Et à partir de ce triangle de sustentation qui se forge en quelques années — après beaucoup d’autres inventions majeures qui ont été faites après la seconde guerre mondiale — un nouveau paradigme technologique émerge. Les économistes qui se sont penchés sur cette notion de révolution industrielle, utilisent en anglais le terme de general purpose technology, c’est à dire une technologie à tout faire, une technologie qui vient en amont des applications que l’on peut en trouver. Le propre d’une révolution industrielle est d’ouvrir un espace de possibles qui excède l’intention de ceux ayant eu les idées qui vont donner lieu à cette révolution industrielle. Une anecdote très connue illustre ce phénomène, celle d’Edison qui invente le gramophone en pensant qu’il permettra d’enregistrer le testament des mourants. Il a donc fait une invention qui est complètement à côté de l’usage que l’on va en faire. Nous pourrions dire la même chose à propos de l’électricité. Personne n’avait idée, lorsqu’elle est mise au point, qu’elle va permettre la télévision, le fer à repasser et toute sorte d’autres choses.

Une technologie à tout faire, une general purpose technology, est une technologie qui ouvre le champ des possibles et fait que l’activité économique va justement consister à trouver des applications à cette nouvelle technologie qui est en amont. Je crois donc que l’on peut, indiscutablement, parler de troisième révolution industrielle pour caractériser le monde dans lequel nous sommes et il ne faut pas s’étonner — je n’aurai pas le temps de développer en détail — que, ce faisant, cette nouvelle technologie trouve des usages sociaux différents et donc, un mode d’organisation du travail différent — comme auparavant la machine à vapeur avait créé son propre système économique, le factory system en anglais ; comme l’électricité avait produit son propre système d’organisation du travail, l’organisation scientifique du travail, le taylorisme comme on l’appelle aussi.

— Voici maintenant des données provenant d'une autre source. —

(** * scrollsguide: name resolution over the lazily loaded scroll catalog

    A shallow embedding of [src/communication/scrollsguide.py]:
    the exception classes, the [Scroll] wrapper, the class-level cache
    [_scrolls_db], its population by [__load_scrolls] and the lookup
    [get_by_name] (exact match, then fuzzy search with a threshold and
    grouping of the top scores).

    Python values are modelled as follows.
    - [str] is [string], a sequence of 8-bit characters read as the code
      points U+0000 to U+00FF; [lower] is [str.lower] on them (the capital
      letters of ASCII and of Latin-1 go to their small letters, and the
      result stays within these code points).
    - [dict] is an insertion-ordered association list with unique keys
      ([dict_set] overwrites in place, or appends a new key at the end), since
      the order of [keys()] and [items()] decides the order of the names an
      exception carries.
    - What [json.loads] returns is a [json] value.
    - Raising is a [result]: [Ok v] or [Raise e].
    - [fuzz.partial_ratio] belongs to the fuzzywuzzy package; it is a
      parameter of the development, an integer-valued function of two
      strings (the package returns an [int] between 0 and 100). *)

From Stdlib Require Import List String Ascii ZArith QArith Bool Lia Arith.
Import ListNotations.

Local Open Scope string_scope.
Local Open Scope Z_scope.

Set Implicit Arguments.

(** ** Results and exceptions *)

(** Values [json.loads] can return.  Numbers are kept as rationals. *)
#[local] Unset Elimination Schemes.
Inductive json : Type :=
| JNull
| JBool (b : bool)
| JNum (q : Q)
| JStr (s : string)
| JArr (items : list json)
| JObj (members : list (string * json)).
#[local] Set Elimination Schemes.

(** The exceptions the module can raise.  [ClientError] stands for any
    failure of the HTTP request or of reading its body, [JSONDecodeError]
    for [json.loads] rejecting the text; [ScrollNotFound] and
    [MultipleScrollsFound] are the module's own classes. *)
Inductive exn : Type :=
| ClientError
| JSONDecodeError
| AttributeError
| TypeError
| KeyError (key : string)
| ValueError
| ScrollNotFound
| MultipleScrollsFound (scrolls : list json) (search_term : string).

Inductive result (A : Type) : Type :=
| Ok (a : A)
| Raise (e : exn).

Arguments Ok {A} a.
Arguments Raise {A} e.

Definition bind {A B : Type} (r : result A) (k : A -> result B) : result B :=
  match r with
  | Ok a => k a
  | Raise e => Raise e
  end.

Declare Scope py_scope.
Delimit Scope py_scope with py.
Notation "x <- r ;; k" := (bind r (fun x => k))
  (at level 100, r at next level, right associativity) : py_scope.
Local Open Scope py_scope.

(** ** Strings *)

(** [c.lower()] on one character: 'A'..'Z' map to 'a'..'z', and the
    capital letters of Latin-1, U+00C0 to U+00DE without the multiplication
    sign U+00D7, map to the small ones 32 places up. *)
Definition lower_ascii (c : ascii) : ascii :=
  let n := nat_of_ascii c in
  if ((65 <=? n) && (n <=? 90)
      || (192 <=? n) && (n <=? 222) && negb (n =? 215))%nat
  then ascii_of_nat (n + 32) else c.

(** [s.lower()]. *)
Fixpoint lower (s : string) : string :=
  match s with
  | EmptyString => EmptyString
  | String c s' => String (lower_ascii c) (lower s')
  end.

(** [sep.join(items)] on strings. *)
Fixpoint join (sep : string) (items : list string) : string :=
  match items with
  | [] => ""
  | [x] => x
  | x :: rest => x ++ sep ++ join sep rest
  end.

(** A [json] value seen as a [str], when it is one. *)
Definition as_str (v : json) : option string :=
  match v with
  | JStr s => Some s
  | _ => None
  end.

(** [sep.join(items)] on arbitrary values: a [TypeError] when an item is
    not a [str]. *)
Fixpoint join_values (sep : string) (items : list json) : result string :=
  match items with
  | [] => Ok ""
  | v :: rest =>
      match as_str v with
      | None => Raise TypeError
      | Some x =>
          match rest with
          | [] => Ok x
          | _ => tail <- join_values sep rest ;; Ok (x ++ sep ++ tail)
          end
      end
  end.

(** ** Insertion-ordered dictionaries *)

Section Dict.
Variable V : Type.

Definition dict : Type := list (string * V).

(** [d.get(k)]: the value under [k], if any. *)
Fixpoint dict_get (d : dict) (k : string) : option V :=
  match d with
  | [] => None
  | (k', v) :: d' => if String.eqb k k' then Some v else dict_get d' k
  end.

(** [k in d.keys()]. *)
Definition dict_mem (k : string) (d : dict) : bool :=
  match dict_get d k with
  | Some _ => true
  | None => false
  end.

(** [d[k] = v]: an existing key keeps its place and takes the new value,
    a new key goes last. *)
Fixpoint dict_set (d : dict) (k : string) (v : V) : dict :=
  match d with
  | [] => [(k, v)]
  | (k', v') :: d' =>
      if String.eqb k k' then (k', v) :: d' else (k', v') :: dict_set d' k v
  end.

(** [d[k]]: a [KeyError] when [k] is absent. *)
Definition getitem (d : dict) (k : string) : result V :=
  match dict_get d k with
  | Some v => Ok v
  | None => Raise (KeyError k)
  end.

Definition dict_keys (d : dict) : list string := map fst d.
Definition dict_values (d : dict) : list V := map snd d.
Definition dict_items (d : dict) : list (string * V) := d.

(** A dictionary built from [{}] by assignments has no repeated key. *)
Definition dict_wf (d : dict) : Prop := NoDup (dict_keys d).
End Dict.

(** ** The [Scroll] wrapper *)

Record Scroll : Type := mkScroll {
  _id : json;
  _name : json;
  _description : json;
  _kind : json;
  _types : json;
  _growth_cost : json;
  _order_cost : json;
  _energy_cost : json;
  _decay_cost : json;
  _attack : json;
  _countdown : json;
  _health : json;
  _flavor : json;
  _rarity : json;
  _set : json;
  _passive_rules : json;
  _abilities : json
}.

(** [json_data[k]] on whatever [json.loads] produced: only a [dict] can be
    indexed by a string, every other value raises [TypeError]. *)
Definition subscript (json_data : json) (k : string) : result json :=
  match json_data with
  | JObj d => getitem d k
  | _ => Raise TypeError
  end.

(** [json_data.get(k, default)]: values other than a [dict] have no [get]. *)
Definition get_default (json_data : json) (k : string) (default : json)
  : result json :=
  match json_data with
  | JObj d => Ok (match dict_get d k with Some v => v | None => default end)
  | _ => Raise AttributeError
  end.

(** [Scroll.__init__]. *)
Definition Scroll_init (json_data : json) : result Scroll :=
  id <- subscript json_data "id" ;;
  name <- subscript json_data "name" ;;
  description <- subscript json_data "description" ;;
  kind <- subscript json_data "kind" ;;
  types <- subscript json_data "types" ;;
  growth_cost <- subscript json_data "costgrowth" ;;
  order_cost <- subscript json_data "costorder" ;;
  energy_cost <- subscript json_data "costenergy" ;;
  decay_cost <- subscript json_data "costdecay" ;;
  attack <- subscript json_data "ap" ;;
  countdown <- subscript json_data "ac" ;;
  health <- subscript json_data "hp" ;;
  flavor <- subscript json_data "flavor" ;;
  rarity <- subscript json_data "rarity" ;;
  set <- subscript json_data "set" ;;
  passive_rules <- get_default json_data "passiverules" (JArr []) ;;
  abilities <- get_default json_data "abilities" (JArr []) ;;
  Ok (mkScroll id name description kind types growth_cost order_cost
        energy_cost decay_cost attack countdown health flavor rarity set
        passive_rules abilities).

(** The [name] property. *)
Definition name (scroll : Scroll) : json := _name scroll.

(** [v.lower()] on a value: only a [str] has the method. *)
Definition lower_value (v : json) : result string :=
  match as_str v with
  | Some s => Ok (lower s)
  | None => Raise AttributeError
  end.

(** ** The exception [MultipleScrollsFound] *)

(** [MultipleScrollsFound.__init__]: the exception keeps the [name] of each
    scroll it is given, and the search term. *)
Definition MultipleScrollsFound_init (scrolls : list Scroll)
    (search_term : string) : exn :=
  MultipleScrollsFound (map name scrolls) search_term.

(** [MultipleScrollsFound.__str__], on the two attributes. *)
Definition MultipleScrollsFound_str (scrolls : list json)
    (search_term : string) : result string :=
  if (5 <? List.length scrolls)%nat then
    Ok ("Too many scrolls matches your query '" ++ search_term ++ "'")
  else
    names <- join_values ", " scrolls ;;
    Ok ("Multiple scrolls match '" ++ search_term ++ "'z: " ++ names).

(** ** Numbers *)

(** [divmod_near a b] of CPython's [long] for [0 < b]: quotient rounded to
    the nearest integer, ties to even, and the matching remainder. *)
Definition divmod_near (a b : Z) : Z * Z :=
  let q := a / b in
  let r := a mod b in
  if (b <? 2 * r) || ((2 * r =? b) && Z.odd q) then (q + 1, r - b) else (q, r).

(** [round(n, ndigits)] on an [int]: [n] itself when [ndigits] is not
    negative, else [n] rounded to a multiple of [10 ** -ndigits]. *)
Definition py_round (n ndigits : Z) : Z :=
  if 0 <=? ndigits then n else n - snd (divmod_near n (10 ^ (- ndigits))).

(** [score >= threshold], an [int] against a [float] or [int]. *)
Definition ge_threshold (score : Z) (threshold : Q) : bool :=
  Qle_bool threshold (inject_Z score).

(** [max(values)]: a [ValueError] on an empty sequence. *)
Definition py_max (values : list Z) : result Z :=
  match values with
  | [] => Raise ValueError
  | v :: rest => Ok (fold_left Z.max rest v)
  end.

(** The default of the [threshold] argument: the double written [0.7],
    which is [6305039478318694 / 2^53]. *)
Definition default_threshold : Q := 6305039478318694 # 9007199254740992.

(** ** The class attribute and the code that runs on it *)

(** What a request to the catalog URL comes to, up to and including
    [json.loads]: the request or the reading of the body fails, the text is
    not JSON, or a document is obtained. *)
Inductive response : Type :=
| TransportFailure
| Unparseable
| Document (data : json).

La deuxième rupture qui va déboucher sur les transformations du monde contemporain, tient à un essoufflement interne des réserves de productivité que l’ancien système, le travail à la chaîne, était capable de produire. On voit, dans les années 60, s’essouffler, se ralentir les gains de productivité qui étaient associés au travail à la chaîne. Aux Etats-Unis, on fabrique des voitures à cette époque-là, comme on en fabriquait au début du XXe siècle. Il n’y a pas eu de modifications majeures entre les premières voitures sortant des chaînes de Ford et la façon dont on les fabrique encore en 1960. Bien entendu, tout cela contribue à ce qu’une nouvelle inventivité est sollicitée, qui viendra d’ailleurs des usines Toyota, qui, dans les années 60, lorsqu’elles voudront se doter d’une industrie automobile, verront que le travail à la chaîne est, en réalité, plus ou moins en panne.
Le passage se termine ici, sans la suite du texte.